Despite such efforts, accounts associated with Mexican criminal groups continue harassing individuals and communities. Nilda García, a professor at Texas A&M International University in Laredo, who wrote her dissertation about the use of social media in the drug war, noted that social media sites have aggressively targeted accounts linked to Islamic extremist groups, at times at the urging of the U.S. government.

She said she hasn’t heard of the Mexican government applying similar pressure to social media companies, yet she said the companies should more vigilantly track and remove accounts linked to Mexican criminal groups.

Both ISIS and Mexican criminal organizations use these platforms for the same purpose, she said: “To get to people, to get more followers, to get into their hearts and minds.” The Mexican criminal groups are not terrorists, she said, “but at the same time, they recruit people and they become sicarios and they become kidnappers and they become delinquents.”
As part of her dissertation, García conducted a detailed analysis of various cartels’ use of Facebook, Twitter and YouTube.

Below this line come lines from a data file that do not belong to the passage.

Lemma setups_app (a b : Ledc) : setups (a ++ b) = setups a ++ setups b.
Proof. apply flat_map_app. Qed.

Lemma attachments_app (a b : Ledc) :
  attachments (a ++ b) = attachments a ++ attachments b.
Proof. apply flat_map_app. Qed.

Lemma existsb_eqb_refl (ch : Z) (l : list Z) : existsb (Z.eqb ch) (ch :: l) = true.
Proof. cbn. now rewrite Z.eqb_refl. Qed.

Lemma existsb_eqb_In (ch : Z) (l : list Z) :
  existsb (Z.eqb ch) l = true <-> In ch l.
Proof.
  rewrite existsb_exists. split.
  - intros (x & Hin & E). apply Z.eqb_eq in E. now subst.
  - intros Hin. exists ch. split; [exact Hin | apply Z.eqb_refl].
Qed.

(** Appending writes to channels already set up keeps a trace well
    ordered. *)
Lemma well_ordered_writes (b : Ledc) :
  forall (seen : list Z) (a : Ledc),
    well_ordered seen a = true ->
    (forall c, In c b ->
       exists ch d, c = ledcWrite ch d
                    /\ (In ch seen \/ exists fr bits, In (ch, fr, bits) (setups a))) ->
    well_ordered seen (a ++ b) = true.
Proof.
  intros seen a. revert seen. induction a as [| c a IH]; intros seen Ha Hb.
  - cbn [app]. clear Ha. induction b as [| c b IHb]; [reflexivity |].
    destruct (Hb c (or_introl eq_refl)) as (ch & d & -> & Hin).
    cbn [well_ordered]. apply andb_true_intro. split.
    + apply existsb_eqb_In. destruct Hin as [Hin | (fr & bits & [])]. exact Hin.
    + apply IHb. intros c' Hc'. apply Hb. now right.
  - cbn [app]. destruct c as [ch fr bits | pin ch | ch d]; cbn [well_ordered] in *.
    + apply IH; [exact Ha |]. intros c' Hc'.
      destruct (Hb c' Hc') as (ch' & d & -> & Hin). exists ch', d.
      split; [reflexivity |]. destruct Hin as [Hin | (fr' & bits' & Hin)].
      * left. now right.
      * cbn in Hin. destruct Hin as [E | Hin].
        -- injection E as -> _ _. left. now left.
        -- right. now exists fr', bits'.
    + apply andb_prop in Ha. destruct Ha as [H1 H2]. rewrite H1. cbn [andb].
      apply IH; [exact H2 |]. intros c' Hc'.
      destruct (Hb c' Hc') as (ch' & d & -> & Hin). exists ch', d.
      split; [reflexivity | exact Hin].
    + apply andb_prop in Ha. destruct Ha as [H1 H2]. rewrite H1. cbn [andb].
      apply IH; [exact H2 |]. intros c' Hc'.
      destruct (Hb c' Hc') as (ch' & d' & -> & Hin). exists ch', d'.
      split; [reflexivity | exact Hin].
Qed.

Lemma well_ordered_begin (mc : MotorControl) (p1 p2 p3 p4 p5 : Z) :
  well_ordered [] (begin mc p1 p2 p3 p4 p5 []) = true.
Proof.
  rewrite begin_calls. cbn [app well_ordered].
  rewrite !existsb_eqb_refl. cbn [andb].
  reflexivity.
Qed.

Lemma well_ordered_weaken (hw : Ledc) :
  forall s1 s2 : list Z,
    (forall ch, In ch s1 -> In ch s2) ->
    well_ordered s1 hw = true -> well_ordered s2 hw = true.
Proof.
  induction hw as [| c hw IH]; intros s1 s2 Hs Hw; [reflexivity |].
  destruct c as [ch fr bits | pin ch | ch d]; cbn [well_ordered] in *.
  - apply (IH (ch :: s1)); [| exact Hw].
    intros ch' [E | Hin]; [now left | right; now apply Hs].
  - apply andb_prop in Hw. destruct Hw as [H1 H2].
    apply andb_true_intro. split; [| now apply (IH s1)].
    apply existsb_eqb_In, Hs, existsb_eqb_In, H1.
  - apply andb_prop in Hw. destruct Hw as [H1 H2].
    apply andb_true_intro. split; [| now apply (IH s1)].
    apply existsb_eqb_In, Hs, existsb_eqb_In, H1.
Qed.

Lemma well_ordered_app (a : Ledc) :
  forall (seen : list Z) (b : Ledc),
    well_ordered seen a = true -> well_ordered [] b = true ->
    well_ordered seen (a ++ b) = true.
Proof.
  induction a as [| c a IH]; intros seen b Ha Hb.
  - cbn [app]. apply (well_ordered_weaken b []); [intros ch [] | exact Hb].
  - cbn [app]. destruct c as [ch fr bits | pin ch | ch d]; cbn [well_ordered] in *.
    + now apply IH.
    + apply andb_prop in Ha. destruct Ha as [H1 H2]. rewrite H1. now apply IH.
    + apply andb_prop in Ha. destruct Ha as [H1 H2]. rewrite H1. now apply IH.
Qed.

She found cartels use videos to share everything from news and music videos about the groups, to threats, shootings and executions. One type of video shows cartel members pointing weapons at captured members of rival cartels and interrogating them. YouTube took down three such videos — including one with more than 1.78 million views — after The Desert Sun inquired about them.

In a statement responding to such videos, a YouTube spokesperson said the company strives to ensure human rights activists and citizen journalists have a voice on the platform, while also ensuring that videos on its site don’t promote or incite violence.

“Depending on the uploader and the additional context they provide,” the spokesperson said, “a video featuring a violent group may be documentary in nature and represent vital journalism, or may be glorification of violence that would violate our guidelines.”

The spokesperson said company policies prohibit gangs, cartels and terrorist groups from owning a YouTube channel or uploading content. The spokesperson said they use “sophisticated smart detection flagging technology, flagging from experts and users, and human review to determine context, like whether the video is intended to incite violence or document atrocities.”

Cartels also use social media as a public relations ploy. Garcia pointed to a 2013 video of Gulf cartel members distributing food and clothes to hurricane victims. Captions on one video, set to hip-hop music, read, “they have been good people, in the good and bad times,” and, “if they help, it’s because they have heart.” It’s been viewed more than 506,000 times.

People associated with the Sinaloa cartel, meanwhile, post videos of narcocorridos — literally translated as drug ballads — and images of their vehicles, weapons and piles of money to glamorize their lifestyles. One music video, viewed more than 2.5 million times on YouTube, features a male singer celebrating convicted cartel kingpin Joaquín “El Chapo” Guzmán. Dancing behind him are three women, wearing short black dresses and face coverings that only reveal their eyes.

Criminal groups also retaliate against civilians who use social media to post witness accounts of blockades and shootouts between rival cartels. For example, in 2014, Dr. María del Rosario Fuentes Rubio, who was an administrator for the Twitter and Facebook accounts of Courage for Tamaulipas, [Valor for Tamaulipas or VXT] a popular news source that shared information about drug-related violence in the Gulf Coast state, was kidnapped. Her captors reportedly posted several tweets on her personal Twitter page announcing her impending death and warning others to stop reporting on the cartel-related violence. 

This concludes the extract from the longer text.